MATERIAL SUPPLIED:
━━━━

Lemma eager_step D m cs lost dreamed :
  represents m cs lost dreamed → eager D →
  ∃ lost' dreamed', represents (dream_store (dream_run from_str to_string D m)) cs lost' dreamed' ∧
    length cs - lost' `max` dreamed' ≤ length cs - lost `max` dreamed - max_batch_size D.
Proof.
  intros [H Hd] [H1 H2]. pose proof (ref_fits _ _ _ _ H) as Hb. unfold fits in Hb.
  pose proof (refines_dream D m cs lost dreamed H ltac:(lia)) as Hdr. cbv zeta in Hdr.
  destruct (String.eqb_spec (finish_reason (phase1 D (phase1_user D m
    (take (max_batch_size D) (drop (lost `max` dreamed) (number cs)))))) "error") as [He|_]; [by apply H1 in He|].
  rewrite orb_false_r, H2, String.eqb_refl in Hdr. destruct (_ <=? _) eqn:E; bool_to_prop.
  - destruct Hdr as [-> _]. exists lost, dreamed. split; [by split|lia].
  - destruct Hdr as (_ & _ & Hr). pose proof (advanced_le cs lost dreamed (max_batch_size D)).
    eexists _, _. split; [split; [exact Hr|lia]|]. unfold compacted, advanced.
    destruct (max_history_entries m =? 0); destruct (_ =? 0) eqn:E0; bool_to_prop; lia.
Qed.

Lemma eager_steps D k m cs lost dreamed :
  represents m cs lost dreamed → eager D →
  ∃ lost' dreamed', represents (Nat.iter k (λ m, dream_store (dream_run from_str to_string D m)) m) cs lost' dreamed' ∧
    length cs - lost' `max` dreamed' ≤ length cs - lost `max` dreamed - k * max_batch_size D.
Proof.
  intros H HD. induction k as [|k (lost1 & dreamed1 & H1 & Hle1)]; cbn [Nat.iter nat_rect].
  - exists lost, dreamed. split; [done|lia].
  - destruct (eager_step D _ _ _ _ H1 HD) as (lost2 & dreamed2 & H2 & Hle2).
    exists lost2, dreamed2. split; [exact H2|]. lia.
Qed.

(** Dreams catch up: whatever was done to the store before, as many Dreams as it takes
    batches to cover all entries ever appended, each with an answer to its first request and
    a completed run, leave no entry unprocessed. *)
Theorem dreams_catch_up (max_entries : option nat) (ops : list mem_op) (D : DreamEnv) (k : nat) :
  let log := ops ≫= logged in
  let m := Nat.iter k (λ m, dream_store (dream_run from_str to_string D m)) (foldl exec (empty_memory max_entries) ops) in
  fits log → eager D → length log ≤ k * max_batch_size D →
  read_unprocessed_history from_str m (last_dream_cursor m) = [].
Proof.
  intros log m Hf HD Hk.
  destruct (represents_run ops _ _ _ _ (represents_empty max_entries) Hf) as (_ & lost & dreamed & H).
  rewrite app_nil_l in H.
  destruct (eager_steps D k _ _ _ _ H HD) as (lost' & dreamed' & [H' _] & Hle). fold m log in H', Hle.
  rewrite (ref_dreamed _ _ _ _ H'), (refines_unprocessed _ _ _ _ dreamed' H').
  apply drop_ge. rewrite number_length. lia.
Qed.
End Store.

(** ** What goes wrong *)

(** An append cut off between its two writes leaves the next append with the same number. *)
Theorem interrupted_append_reuses_cursor (from_str : string → option json) (to_string : json → string)
    (m : MemoryStore) (r : json) (n : Z) :
  cursor_file m ≫= (λ s, parse_i64 (trim s)) = Some n →
  next_cursor from_str (append_line to_string m r) = next_cursor from_str m.
Proof. intros H. unfold next_cursor. cbn [append_line with_history cursor_file]. by rewrite H. Qed.

(** A Dream whose run completes never asks for a commit, since the result of a completed run
    lists no tool events. *)
Theorem completed_dream_never_commits {W} (E : Env W) (spec : AgentRunSpec W) (fuel sfuel : nat) (w w' : W)
    (res : AgentRunResult) (trace : list RunEvent) from_str to_string m batch cursor git analysis :
  run_agent E spec fuel sfuel w = Returns (w', res, trace) → stop_reason res = "completed" →
  (dream_finish from_str to_string m batch cursor git analysis res).2 = None.
Proof.
  intros Hrun Hc. apply run_coherent in Hrun.
  assert (tool_events res = []) as Hev
    by (destruct Hrun as [(_ & _ & _ & ? & _)|[(? & _)|[(? & _)|[(? & _)|[(? & _)|(? & _)]]]]]; [done|congruence..]).
  unfold dream_finish, dream_changelog. by rewrite Hev.
Qed.

(** ** Concrete inputs *)

Definition demo_dream : DreamEnv :=
  mkDreamEnv 2 true "2025-01-01" [] "" true
    (λ _, mkResponse (Some "analysis") [] "stop" [] None None None None None None None None None)
    (λ _, mkResult (Some "done") [] [] ∅ "completed" None [] false).

Definition demo_ops : list mem_op :=
  [MAppend "t1" "one " None; MArchive "t2" [JObj [("role", JStr "user"); ("content", JStr "hi")]] None;
   MAppend "t3" "three" (Some 3%Z); MCompact; MDream demo_dream].

Definition demo_memory : MemoryStore :=
  foldl (exec (from_str := binary_from_str) (to_string := binary_to_string)) (empty_memory (Some 2)) demo_ops.

Lemma demo_fits : fits (demo_ops ≫= logged).
Proof. vm_compute. discriminate. Qed.

(** Compaction has dropped the first entry; the Dream has processed the other two. *)
Example demo_memory_cursors :
  ((λ e, valid_cursor (jget "cursor" e)) <$> read_entries binary_from_str demo_memory,
   last_dream_cursor demo_memory, next_cursor binary_from_str demo_memory) =
  ([Some 2; Some 3], 3, 4)%Z.
Proof. vm_compute. reflexivity. Qed.

Lemma memory_refines_log_witness :
  ∃ lost, read_entries binary_from_str demo_memory = drop lost (number (demo_ops ≫= logged)).
Proof.
  destruct (memory_refines_log (from_str := binary_from_str) (to_string := binary_to_string)
    (Some 2) demo_ops demo_fits) as (lost & _ & _ & H & _).
  exists lost. exact H.
Defined.

Lemma dreams_catch_up_witness :
  let m := Nat.iter 2 (λ m, dream_store (dream_run binary_from_str binary_to_string demo_dream m)) demo_memory in
  read_unprocessed_history binary_from_str m (last_dream_cursor m) = [].
Proof.
  apply (dreams_catch_up (from_str := binary_from_str) (to_string := binary_to_string)
    (Some 2) demo_ops demo_dream 2 demo_fits).
  - split; [discriminate|reflexivity].
  - vm_compute. lia.
Defined.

━━━━

WHAT YOU WILL DO: Write out the data once more, word for word.

EXERCISE SOLUTION:
Lemma eager_step D m cs lost dreamed :
  represents m cs lost dreamed → eager D →
  ∃ lost' dreamed', represents (dream_store (dream_run from_str to_string D m)) cs lost' dreamed' ∧
    length cs - lost' `max` dreamed' ≤ length cs - lost `max` dreamed - max_batch_size D.
Proof.
  intros [H Hd] [H1 H2]. pose proof (ref_fits _ _ _ _ H) as Hb. unfold fits in Hb.
  pose proof (refines_dream D m cs lost dreamed H ltac:(lia)) as Hdr. cbv zeta in Hdr.
  destruct (String.eqb_spec (finish_reason (phase1 D (phase1_user D m
    (take (max_batch_size D) (drop (lost `max` dreamed) (number cs)))))) "error") as [He|_]; [by apply H1 in He|].
  rewrite orb_false_r, H2, String.eqb_refl in Hdr. destruct (_ <=? _) eqn:E; bool_to_prop.
  - destruct Hdr as [-> _]. exists lost, dreamed. split; [by split|lia].
  - destruct Hdr as (_ & _ & Hr). pose proof (advanced_le cs lost dreamed (max_batch_size D)).
    eexists _, _. split; [split; [exact Hr|lia]|]. unfold compacted, advanced.
    destruct (max_history_entries m =? 0); destruct (_ =? 0) eqn:E0; bool_to_prop; lia.
Qed.

Lemma eager_steps D k m cs lost dreamed :
  represents m cs lost dreamed → eager D →
  ∃ lost' dreamed', represents (Nat.iter k (λ m, dream_store (dream_run from_str to_string D m)) m) cs lost' dreamed' ∧
    length cs - lost' `max` dreamed' ≤ length cs - lost `max` dreamed - k * max_batch_size D.
Proof.
  intros H HD. induction k as [|k (lost1 & dreamed1 & H1 & Hle1)]; cbn [Nat.iter nat_rect].
  - exists lost, dreamed. split; [done|lia].
  - destruct (eager_step D _ _ _ _ H1 HD) as (lost2 & dreamed2 & H2 & Hle2).
    exists lost2, dreamed2. split; [exact H2|]. lia.
Qed.

(** Dreams catch up: whatever was done to the store before, as many Dreams as it takes
    batches to cover all entries ever appended, each with an answer to its first request and
    a completed run, leave no entry unprocessed. *)
Theorem dreams_catch_up (max_entries : option nat) (ops : list mem_op) (D : DreamEnv) (k : nat) :
  let log := ops ≫= logged in
  let m := Nat.iter k (λ m, dream_store (dream_run from_str to_string D m)) (foldl exec (empty_memory max_entries) ops) in
  fits log → eager D → length log ≤ k * max_batch_size D →
  read_unprocessed_history from_str m (last_dream_cursor m) = [].
Proof.
  intros log m Hf HD Hk.
  destruct (represents_run ops _ _ _ _ (represents_empty max_entries) Hf) as (_ & lost & dreamed & H).
  rewrite app_nil_l in H.
  destruct (eager_steps D k _ _ _ _ H HD) as (lost' & dreamed' & [H' _] & Hle). fold m log in H', Hle.
  rewrite (ref_dreamed _ _ _ _ H'), (refines_unprocessed _ _ _ _ dreamed' H').
  apply drop_ge. rewrite number_length. lia.
Qed.
End Store.

(** ** What goes wrong *)

(** An append cut off between its two writes leaves the next append with the same number. *)
Theorem interrupted_append_reuses_cursor (from_str : string → option json) (to_string : json → string)
    (m : MemoryStore) (r : json) (n : Z) :
  cursor_file m ≫= (λ s, parse_i64 (trim s)) = Some n →
  next_cursor from_str (append_line to_string m r) = next_cursor from_str m.
Proof. intros H. unfold next_cursor. cbn [append_line with_history cursor_file]. by rewrite H. Qed.

(** A Dream whose run completes never asks for a commit, since the result of a completed run
    lists no tool events. *)
Theorem completed_dream_never_commits {W} (E : Env W) (spec : AgentRunSpec W) (fuel sfuel : nat) (w w' : W)
    (res : AgentRunResult) (trace : list RunEvent) from_str to_string m batch cursor git analysis :
  run_agent E spec fuel sfuel w = Returns (w', res, trace) → stop_reason res = "completed" →
  (dream_finish from_str to_string m batch cursor git analysis res).2 = None.
Proof.
  intros Hrun Hc. apply run_coherent in Hrun.
  assert (tool_events res = []) as Hev
    by (destruct Hrun as [(_ & _ & _ & ? & _)|[(? & _)|[(? & _)|[(? & _)|[(? & _)|(? & _)]]]]]; [done|congruence..]).
  unfold dream_finish, dream_changelog. by rewrite Hev.
Qed.

(** ** Concrete inputs *)

Definition demo_dream : DreamEnv :=
  mkDreamEnv 2 true "2025-01-01" [] "" true
    (λ _, mkResponse (Some "analysis") [] "stop" [] None None None None None None None None None)
    (λ _, mkResult (Some "done") [] [] ∅ "completed" None [] false).

Definition demo_ops : list mem_op :=
  [MAppend "t1" "one " None; MArchive "t2" [JObj [("role", JStr "user"); ("content", JStr "hi")]] None;
   MAppend "t3" "three" (Some 3%Z); MCompact; MDream demo_dream].

Definition demo_memory : MemoryStore :=
  foldl (exec (from_str := binary_from_str) (to_string := binary_to_string)) (empty_memory (Some 2)) demo_ops.

Lemma demo_fits : fits (demo_ops ≫= logged).
Proof. vm_compute. discriminate. Qed.

(** Compaction has dropped the first entry; the Dream has processed the other two. *)
Example demo_memory_cursors :
  ((λ e, valid_cursor (jget "cursor" e)) <$> read_entries binary_from_str demo_memory,
   last_dream_cursor demo_memory, next_cursor binary_from_str demo_memory) =
  ([Some 2; Some 3], 3, 4)%Z.
Proof. vm_compute. reflexivity. Qed.

Lemma memory_refines_log_witness :
  ∃ lost, read_entries binary_from_str demo_memory = drop lost (number (demo_ops ≫= logged)).
Proof.
  destruct (memory_refines_log (from_str := binary_from_str) (to_string := binary_to_string)
    (Some 2) demo_ops demo_fits) as (lost & _ & _ & H & _).
  exists lost. exact H.
Defined.

Lemma dreams_catch_up_witness :
  let m := Nat.iter 2 (λ m, dream_store (dream_run binary_from_str binary_to_string demo_dream m)) demo_memory in
  read_unprocessed_history binary_from_str m (last_dream_cursor m) = [].
Proof.
  apply (dreams_catch_up (from_str := binary_from_str) (to_string := binary_to_string)
    (Some 2) demo_ops demo_dream 2 demo_fits).
  - split; [discriminate|reflexivity].
  - vm_compute. lia.
Defined.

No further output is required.